During the course of the evening, our conversation roamed over several, standaed topics; the children, naturally; our husbands; housework; L's job; me being home with the kids; the pitfalls of working vs. staying home. One topic we spent a bit of time I find particularly intriguing - dads staying home with the kids while the moms go to work.
The topic of dads staying home with the kids stemmed from a recent conversation between my husband and I. I quit work because the amount of money I made at my company didn't offset the costs of daycare. My husband owns his own flooring company, but with the economy the way it is at the moment, people aren't exactly champing at the bit to get new floors in their homes. So, needless to say, money is a constant topic of concern in our house. I have a higher degree than my husband, so if I were able to land a higher paying job, we could probably afford to have him stay home while I went to work. My husband says he's perfectly fine staying home with the kids; in fact, he'd love to do it.
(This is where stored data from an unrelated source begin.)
Lemma wf_inactive s : wf s -> isTracking s = false -> inactive s.
Proof.
  unfold wf, shape, rendered, inactive. intros H T. rewrite T in H.
  injection H as Ha Hs Hc Hm Hi Hv Hp.
  repeat split; auto.
  - revert Ha. destruct (activeTimer s); simpl; intros Ha; [discriminate | reflexivity].
  - revert Hs. destruct (scrollFx s); simpl; intros Hs; [discriminate | reflexivity].
  - revert Hc. destruct (clickFx s); simpl; intros Hc; [discriminate | reflexivity].
  - revert Hm. destruct (moveFx s); simpl; intros Hm; [discriminate | reflexivity].
  - revert Hi. destruct (idleFx s); simpl; intros Hi; [discriminate | reflexivity].
  - revert Hv. destruct (visFx s); simpl; intros Hv; [discriminate | reflexivity].
  - revert Hp. destruct (analysisFx s); simpl; intros Hp; [discriminate | reflexivity].
Qed.

(** ** A stopped tracker stays quiet *)

Ltac inactive_tac :=
  unfold inactive in *;
  repeat match goal with H : _ /\ _ |- _ => destruct H end;
  unfold trace_of, handleScroll, handleClick, handleMouseMove, resetIdle,
    handleVisibilityChange, console_error, setDriftAnalysis,
    startSession_rejected, logEvent_rejected, getDriftAnalysis_rejected;
  repeat (progress (simpl; rewrite_hyps)); auto 10.

Lemma inactive_setShowAlert b s :
  inactive s ->
  inactive (setShowAlert b s) /\ trace_of (setShowAlert b s) = trace_of s
  /\ console (setShowAlert b s) = console s.
Proof.
  intros H. unfold setShowAlert. destruct (Bool.eqb _ _); auto.
  unfold effect_analysis. inactive_tac.
Qed.

Lemma inactive_setIsTracking b s :
  inactive s -> b = false -> setIsTracking b s = s.
Proof.
  intros H ->. unfold setIsTracking. destruct H as [-> _]. reflexivity.
Qed.

Lemma inactive_fire_alerts s :
  inactive s ->
  inactive (fire_alerts s) /\ trace_of (fire_alerts s) = trace_of s
  /\ console (fire_alerts s) = console s.
Proof.
  intros H. unfold fire_alerts. destruct (existsb _ _); auto.
  match goal with |- inactive (setShowAlert _ ?t) /\ _ =>
    destruct (inactive_setShowAlert false t) as (A & B & C); [inactive_tac|]
  end.
  rewrite B, C. auto.
Qed.

Lemma inactive_timers s :
  inactive s ->
  fire_analysis (fire_idle (fire_mouseMove (fire_scroll (fire_activeTime s)))) = s.
Proof.
  intros (_ & Ha & Hs & _ & Hm & Hi & _ & Hp).
  unfold fire_activeTime. rewrite Ha.
  unfold fire_scroll. rewrite Hs.
  unfold fire_mouseMove. rewrite Hm.
  unfold fire_idle. rewrite Hi.
  unfold fire_analysis. rewrite Hp. reflexivity.
Qed.

Lemma inactive_tick_console s :
  inactive s ->
  inactive (tick s) /\ trace_of (tick s) = trace_of s
  /\ console (tick s) = console s.
Proof.
  intros H. unfold tick.
  rewrite inactive_timers by inactive_tac.
  destruct (inactive_fire_alerts (with_now (now s + 1) s)) as (A & B & C);
    [inactive_tac|].
  rewrite B, C. auto.
Qed.

Lemma inactive_ticks n : forall s,
  inactive s ->
  inactive (ticks n s) /\ trace_of (ticks n s) = trace_of s
  /\ console (ticks n s) = console s.
Proof.
  induction n as [|n IH]; intros s H; simpl; auto.
  destruct (inactive_tick_console s H) as (H1 & E1 & C1).
  destruct (IH _ H1) as (H2 & E2 & C2).
  split; [exact H2 | split; congruence].
Qed.

Lemma inactive_setIsTracking_false s :
  wf s -> inactive (setIsTracking false s).
Proof.
  intros H. unfold setIsTracking.
  destruct (Bool.eqb (isTracking s) false) eqn:E.
  - apply wf_inactive; auto. destruct (isTracking s); simpl in E; congruence.
  - unfold inactive. simpl. repeat split; reflexivity.
Qed.

Lemma inactive_settle k r s s' :
  (forall id, r <> Started id) ->
  settle k r s = Some s' -> inactive s ->
  inactive s' /\ metrics s' = metrics s /\ sent s' = sent s
  /\ sessionId s' = sessionId s.
Proof.
  intros Hr E H.
  destruct k as [| |alert|], r; simpl in E; inversion E; subst; clear E;
    try (exfalso; eapply Hr; reflexivity); try solve [inactive_tac].
  - unfold getDriftAnalysis_resolved.
    destruct (is_drifting a && negb alert); [|inactive_tac].
    match goal with |- context [setShowAlert true ?t] =>
      destruct (inactive_setShowAlert true t) as (A & B & C); [inactive_tac|];
      generalize dependent (setShowAlert true t)
    end.
    intros t A B. unfold trace_of in B. injection B as B1 B2 B3 B4.
    intros _. simpl. repeat split; try apply A; auto.
  - unfold stopTracking_settled. rewrite inactive_setIsTracking; auto.
  - unfold stopTracking_settled.
    rewrite inactive_setIsTracking; auto; inactive_tac.
Qed.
Part of me honestly thinks my husband would be better at staying home with the girls than I am. At this point in time, I'm finally starting to feel like I'm getting the hang of being home full-time. It's taken me about 6 months to adjust, which, I guess, is standard when one switches jobs. But did I really switch jobs? I was a mom when I was working and I'm still a mom. I'm just a mom who doesn't leave the house quite as often as I used to...and a mom with a significantly smaller paycheck. Hugs and kisses, while adorable and a daily necessity, don't pay the mortgage.
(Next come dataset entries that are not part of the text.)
(** *** The sweeper, on any store *)

Lemma sweepLoop_trace `{Remote Store} hl (ps : list (Z * Z))
    (w : World Store) :
  ∃ evs,
    trace (outcomeWorld (sweepLoop hl ps w)) = trace w ++ evs
    ∧ Forall (fun b => ∃ s e, b = [DeleteContentRange s e]) (batches evs)
    ∧ (length (batches evs) ≤ length ps)%nat
    ∧ (∀ w', sweepLoop hl ps w = Raised w' → get (store w') = Rejects).
Proof.
  revert w. induction ps as [|p ps IH]; intros w.
  { exists []. rewrite app_nil_r. repeat split; auto. done. }
  cbn [sweepLoop].
  destruct (get (store w)) as [|[doc|]] eqn:Hget.
  { exists []. rewrite app_nil_r. repeat split; auto.
    - simpl; lia.
    - by intros w' [= <-]. }
  2:{ exists []. rewrite app_nil_r. repeat split; auto.
      - simpl; lia.
      - done. }
  destruct (sweepTarget doc hl p) as [m|].
  - set (w1 := trySend _ _ w).
    destruct (trySend_trace [deleteParagraph m]
                (WarnRemoveParagraph (orZero (startIndex m))
                                     (orZero (endIndex m))) w)
      as (evs1 & Htr1 & Hb1).
    destruct (IH w1) as (evs & Htr & Hdel & Hlen & Hrej).
    exists (evs1 ++ evs). split; first by rewrite Htr Htr1 app_assoc.
    rewrite batches_app Hb1. split; last split.
    + constructor; last done. by eexists _, _.
    + simpl. lia.
    + exact Hrej.
  - destruct (IH w) as (evs & Htr & Hdel & Hlen & Hrej).
    exists evs. repeat (split; first done). split; last done. simpl. lia.
Qed.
In terms of my husband staying home, in some ways I think it might be easier for him than it is for me. The whining gets to me. I find it irritating, grating, annoying. The constant needing can be exhausting, depending on the day. I can't say I'd mind going a day or two without having to wipe 2 extra butts. Nor would I mind not having to cajole the kiddos into eating...or playing nicely...or being polite.
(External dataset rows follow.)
(** * slsa: the simple log structure analyzer of liblognorm

    A shallow embedding of [tools/slsa.c] and the properties of its
    pattern tree, tokenizer and refinement pass.

    Conventions of the embedding.
    - A C string is a [string]; the terminating NUL is implicit, [strlen]
      is [String.length], and reading [s[strlen s]] yields the NUL.
    - [struct wordinfo] objects are owned by exactly one slot of one
      node's [words] array (or by the word stack), so they are kept by
      value inside the array.  [struct logrec_node] objects are linked by
      [parent]/[sibling]/[child] pointers and mutated in place, so they
      live in an arena addressed by index; [NULL] is [None].
    - [int] counters ([occurs], [nterm]) are integers of [Z], and the
      arithmetic on them ([occurs++], [++nterm], [occurs += ...]) is
      written with the wrap-around of a 32-bit [int]: signed overflow is
      undefined in C, and the compiled program goes from [INT_MAX] to
      [INT_MIN].  Lengths and array indices are natural numbers.
    - The model does not tell the two string literals that
      [wordDetectSyntax] puts on the word stack from allocated strings:
      a word is its text.  Where [disjoinCommon] writes into such a word
      or [squashDuplicateValues] frees it, the C program writes to or
      frees read-only storage; the model goes on.
    - Undefined behaviour of the C program (a NULL dereference, an access
      outside a buffer) and [exit(1)] are explicit faults; loops over
      pointer chains carry fuel.
    - [printf]/[fprintf] output does not influence the tree.  The trace
      of [printPrefixes] and the "squashing:" line are left out; what
      [reportProgress] and [treePrint] write is modelled on its own, as
      a string, and the traversal of [treePrint] is also kept as
      [treeView], the read-out of the tree. *)

From Stdlib Require Import ZArith Ascii String DecimalString Lia Permutation.
From stdpp Require Import base option list strings.

Open Scope string_scope.
Open Scope Z_scope.
Open Scope nat_scope.

(** ** Data model *)

Record wordflags := mkFlags {
  isSubword : bool;
  isSpecial : bool  (* indicates this is a special parser *)
}.

Record wordinfo := mkWord {
  word : string;
  occurs : Z;
  flags : wordflags
}.

Definition addr := nat.

(** [ntype] and [val] of the C struct are written once ([val.ltext = NULL])
    and never read; [nwords] is the length of [words]. *)
Record logrec_node := mkNode {
  parent : option addr;
  sibling : option addr;
  child : option addr;   (* None: end of record *)
  nterm : Z;             (* number of times this was the terminal node *)
  words : list wordinfo
}.

Definition nwords (n : logrec_node) : nat := length (words n).

Definition noflags : wordflags := mkFlags false false.

Definition set_word (w : string) (wi : wordinfo) : wordinfo :=
  mkWord w (occurs wi) (flags wi).
Definition set_occurs (o : Z) (wi : wordinfo) : wordinfo :=
  mkWord (word wi) o (flags wi).
Definition set_isSubword (wi : wordinfo) : wordinfo :=
  mkWord (word wi) (occurs wi) (mkFlags true (isSpecial (flags wi))).
Definition set_isSpecial (wi : wordinfo) : wordinfo :=
  mkWord (word wi) (occurs wi) (mkFlags (isSubword (flags wi)) true).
I think this is where some of the fundamental differences between men and women come into play. The whining gets to me because I hear every single second of it; my husband doesn't seem to hear it on the same level I do and it simply doesn't bother him as much as it does me. The girls' constant neediness doesn't faze him and although dirty diapers don't thrill him, he doesn't mind taking care of them...too much. And if the kids won't eat, he'll just keep suggesting things until they're hungry for that suggested item.
So, readers, what do you think? Benefits to the dads staying home? Downfalls? Better if both parents work? Anyone have the magic secret to winning the Powerball, so we won't have to worry about working at all?